バイトダンスのDoubao(豆包)チームは、文章からの画像生成モデル「Seedream 3.0」の技術レポートを発表した。2K解像度の画像を直接生成し、わずか3秒という高速性を実現。前バージョンの2.0と比較して、画像の構造的正確さ、小文字の再現性、美しさ、リアリズムなど多方面で大幅な進化を遂げている。
データ面では、従来除外されていた微細な欠陥(透かし・字幕等)を持つ画像も活用可能にする「欠陥感知」技術を導入。これにより訓練可能なデータ量を20%以上拡大しつつ、品質と学習安定性を両立させた。
モデル設計では、テキストと画像の特徴を高精度で整合させるため「Cross-modality RoPE(クロスモーダル回転位置エンコーディング)」を採用し、小文字や構造描写の精度を高めている。また、複数の解像度に対応した混合学習を行うことで、追加の補正処理(Refiner)を用いずに2K画像を直接出力できるようになった。

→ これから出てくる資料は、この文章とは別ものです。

(** *** Providers and context *)

Definition disable_clock (i : nat) : MP unit :=
  do! pcall0 (ClkDisable i) in
  do! cset (λ c, c <| cx_clocks := pred (cx_clocks c) |>) in
  sset (λ q, q <| pr_platform_clocks_released := u32 (pr_platform_clocks_released q + 1) |>).
(** Reset, bandwidth, clocks and runtime power, in this order. *)
Definition release_providers : MP unit :=
  do! pcalle ResetAssert in
  do! sset (λ q, q <| pr_platform_reset := true |>) in
  do! modify (λ s, s <| y_reset_held := true |>) in
  do! pcalle (IccSet false 0) in
  do! pcalle (IccSet true 0) in
  do! sset (λ q, q <| pr_platform_icc_released := true |>) in
  do! for_each (rev (seq 0 CLOCKS)) disable_clock in
  do! pcall0 (RtAllow false) in
  let! r := pcall1 RtPut in
  do! cset (λ c, c <| cx_runtime_held := false |>) in
  if r <? 0 then fail r else
  do! pcall0 RtDisable in
  cset (λ c, c <| cx_runtime_enabled := false |>).
(** [x1_pcie = NULL] and what follows; [c] is the context that is freed. *)
Definition free_context (c : pctx) (st : Z) (pinned : bool) : MP unit :=
  do! modify (λ s, s <| y_ctx := None |>) in
  do! pmark CtxUnpublish in
  do! pcall0 DriverUnregister in
  do! (if cx_reset_early c then pcall0 ResetPut else ret tt) in
  do! st_set st (λ q, q <| pr_platform_retired := true |>) in
  do! pcall0 PdevPut in
  do! pcall0 OwnerPut in
  do! (if pinned then pcall0 ModulePut else ret tt) in
  pcall0 CtxFree.
Definition retire_steps : MP unit :=
  do! release_providers in
  do! pcall0 (RtAllow true) in
  do! sset (λ q, q <| pr_platform_runtime_released := true |>) in
  do! with_callback x_imsi_retire check_stopped in
  pmark ImsiRetired.
Definition idle_steps : MP unit :=
  do! release_providers in
  sset (λ q, q <| pr_platform_runtime_released := true |>).
(** Common end of both retirements. *)
Definition retire_with (st : Z) (steps : MP unit) (pinned : bool) : MP unit :=
  do! check_stopped in
  do! sset (λ q, q <| pr_platform_retire_attempted := true |>) in
  let! e := attempt steps in
  if e !=? 0 then do! sset (λ q, q <| pr_platform_retire_error := e |>) in fail e else
  let! c := cget in free_context c st pinned.
Definition platform_held (c : pctx) : bool :=
  cx_driver_registered c && cx_runtime_enabled c && cx_runtime_held c && (cx_clocks c =? CLOCKS)%nat.
Definition qcom_usb4_x1_retire_platform (owner st : Z) : MP unit := with_ctx owner st (λ c q,
  let! none := no_bus in
  let! s := get in
  if negb (pr_pci_retired q) || (pr_pci_retire_error q !=? 0) || negb (rc_released (pr_receiver q)) ||
     (rc_release_error (pr_receiver q) !=? 0) || negb (config_closed c q) || cx_batch_active c || cx_window c ||
     bool_decide (is_Some (cx_endpoint c)) || bool_decide (is_Some (cx_root_port c)) || cx_session c ||
     negb (cx_bridge c) || negb none || x_bridge_registered (y_w s) || negb (cx_receiver_retained c) ||
     negb (platform_held c) then fail (-EPERM) else
  if pr_platform_retire_attempted q then fail (-EALREADY) else
  retire_with st retire_steps true).
Definition qcom_usb4_x1_idle_retire_platform (owner st : Z) : MP unit := with_ctx owner st (λ c q,
  if negb (pr_general q) || negb (pr_prepared q) || (pr_error q !=? 0) || pr_inventory_attempted q ||
     pr_host_attempted q || pr_bridge_allocated q || pr_nvme_bind_attempted q || cx_bridge c || cx_receiver c ||
     cx_receiver_retained c || cx_config_open c || cx_scan_writes c || cx_bind_writes c || cx_batch_active c ||
     cx_window c || bool_decide (is_Some (cx_endpoint c)) || bool_decide (is_Some (cx_root_port c)) ||
     cx_session c || negb (platform_held c) then fail (-EPERM) else
  if pr_platform_retire_attempted q then fail (-EALREADY) else
  retire_with st idle_steps false).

報酬モデルも20Bパラメータ規模へ拡張され、審美性やスタイル、構図など多面的な評価軸に対応。従来のCLIPに代えて視覚言語モデル(VLM)を採用することで、画像生成の制御性や質が向上している。
推論面では、重要時間ステップを見極める蒸留技術と、ノイズ予測の一貫性強化により、精度を保ちながら大幅な高速化を実現。1K画像の生成であれば、エンドツーエンドでわずか3秒という出力時間を達成している。
現在、Seedream 3.0はDoubao(豆包)やJimeng(即夢)を通じて全面公開されており、広告制作や設計現場での応用が期待されている。AI感の少ない、構造と美しさを兼ね備えた高精度画像のニーズに応えるモデルとして評価が高まっている。
今後はモデル構造のさらなる効率化、知識理解の強化、報酬モデルの進化などを通じて、次世代モデルの研究と業界連携を加速させていく方針だ。